À peine entrée, il me plaque contre le mur. Murs fins, j’entends la télé du voisin d’en face, rires en boîte. Sa bouche sur la mienne, langue invasive. Je gémis bas, étouffé. ‘Chut, ils vont entendre.’ Ses mains sous mon tee-shirt, pincent mes tétons durcis. Je mouille déjà, culotte trempée. Il descend, jean tendu par sa bite raide. ‘À genoux.’ Je obéis. Zip qui descend, bruit sec. Sa queue jaillit, épaisse, veinée. Je l’avale, gorge profonde. Il grogne : ‘Putain, ta bouche…’ Bruits de succion, je slurp doucement. L’ascenseur s’arrête au 4e, portes s’ouvrent. On fige. Pas de pas. Reprise, plus vorace.
L’Approche : tension sur le palier
Il me relève, me porte jusqu’au canapé. Fenêtre grande ouverte, vue sur la rue animée. Klaxons lointains, rires d’ivrognes. ‘Regarde dehors pendant que je te baise.’ Culotte arrachée, il écarte mes cuisses. Sa langue sur ma chatte, aspire mon clito. Je mords mon poing pour ne pas hurler. ‘T’es trempée, salope de voisine.’ Doigts en moi, crochète mon point G. Je tremble, jus coule sur ses mains. Il se redresse, bite contre mon entrée. Pousse d’un coup. Remplie, étirée. ‘Oh merde, oui…’ Va-et-vient lents d’abord, puis bestiaux. Paumes contre vitre, seins écrasés. Rue en bas, quelqu’un pourrait lever les yeux. Il me pilonne, couilles claquent contre mes fesses. ‘Prends tout, ma chienne du palier.’ Je cambre, ondoie. Plaisir monte, viscéral. Son pouce sur mon cul, rentre dedans. Double pénétration, je craque. Orgasme silencieux, corps secoué, chatte qui palpite autour de lui.
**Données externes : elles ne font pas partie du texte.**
Lemma sidecar_per_language_witness :
  removelast ["lib"; "movie.spa.srt"] = removelast ["lib"; "movie.mkv"] ∧
  (["lib"; "movie.spa.srt"] = ["lib"; "movie.eng.srt"] ↔ "spa" = "eng").
Proof.
  apply (sidecar_per_language ["lib"; "movie.mkv"] "spa" "eng"); reflexivity.
Defined.

(** X20: the subtitle file of a video is named after the stem of the
    video: two videos of one directory whose names differ in the suffix
    only share their subtitle files. *)
Theorem sidecar_shared_by_stem (dir : Path) (stem ext1 ext2 lang_code : string) :
  ext1 ≠ "" → ext2 ≠ "" →
  suffix (dir ++ [stem +:+ ext1]) = ext1 →
  suffix (dir ++ [stem +:+ ext2]) = ext2 →
  get_subtitle_path (dir ++ [stem +:+ ext1]) lang_code =
  get_subtitle_path (dir ++ [stem +:+ ext2]) lang_code.
Proof.
  intros H1 H2 Hs1 Hs2. unfold get_subtitle_path, with_suffix.
  rewrite Hs1, Hs2. unfold name. rewrite !last_snoc, !removelast_last. simpl default.
  rewrite !drop_last_app.
  rewrite (bool_decide_false (ext1 = "")), (bool_decide_false (ext2 = "")) by done.
  assert (∀ ext, ext ≠ "" → bool_decide (stem +:+ ext = "") = false) as Hname.
  { intros ext Hext. apply bool_decide_false. intros Hnil.
    apply (f_equal String.length) in Hnil. rewrite string_length_app in Hnil.
    destruct ext; [done|]. simpl in Hnil. lia. }
  by rewrite !Hname.
Qed.

Lemma sidecar_shared_by_stem_witness :
  get_subtitle_path (["lib"] ++ ["movie" +:+ ".mkv"]) "spa" =
  get_subtitle_path (["lib"] ++ ["movie" +:+ ".mp4"]) "spa".
Proof.
  apply (sidecar_shared_by_stem ["lib"] "movie" ".mkv" ".mp4" "spa");
    (reflexivity || discriminate).
Defined.

(** ** Conversion to UTF-8 *)

Lemma lower_app (a b : string) : lower (a +:+ b) = lower a +:+ lower b.
Proof.
  induction a as [|c a IH]; [done|].
  change (String c a +:+ b) with (String c (a +:+ b)). simpl lower.
  by rewrite IH.
Qed.

Lemma lower_length (s : string) : String.length (lower s) = String.length s.
Proof. induction s as [|c s IH]; simpl; [done|]. by rewrite IH. Qed.

Lemma ends_with_app (a tail : string) : ends_with (a +:+ tail) tail = true.
Proof.
  unfold ends_with. rewrite string_length_app.
  replace (String.length a + String.length tail - String.length tail)
    with (String.length a) by lia.
  rewrite substring_app_skip, substring_all.
  rewrite bool_decide_true by done.
  rewrite (proj2 (Nat.leb_le _ _)) by lia. done.
Qed.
L’Explosion : baise sauvage à voix basse
Il accélère, sueur goutte sur mon dos. ‘Je vais jouir.’ Je serre, le vide. Il explose en moi, grogne étouffé dans mon cou. Chaleur qui gicle, déborde. On halète, collés. Il sort, sperme coule le long de mes cuisses. Baiser rapide, tendresse fugace. ‘File avant qu’on nous grille.’
Je rhabille, jambes flageolantes. Ouïe l’ascenseur qui monte. Vite, porte ouverte. Couloir froid sur ma peau brûlante. Odeur de sexe sur moi, masquée par son parfum. Je traverse, clé tremble dans la serrure. Ma porte claque. Dedans, silence. Miroir : joues rouges, lèvres gonflées, yeux brillants. Chatte endolorie palpite encore. Je m’effondre sur le lit, sourire aux lèvres. Demain, bonjour poli au palier. Personne ne sait. Mon secret, notre frisson.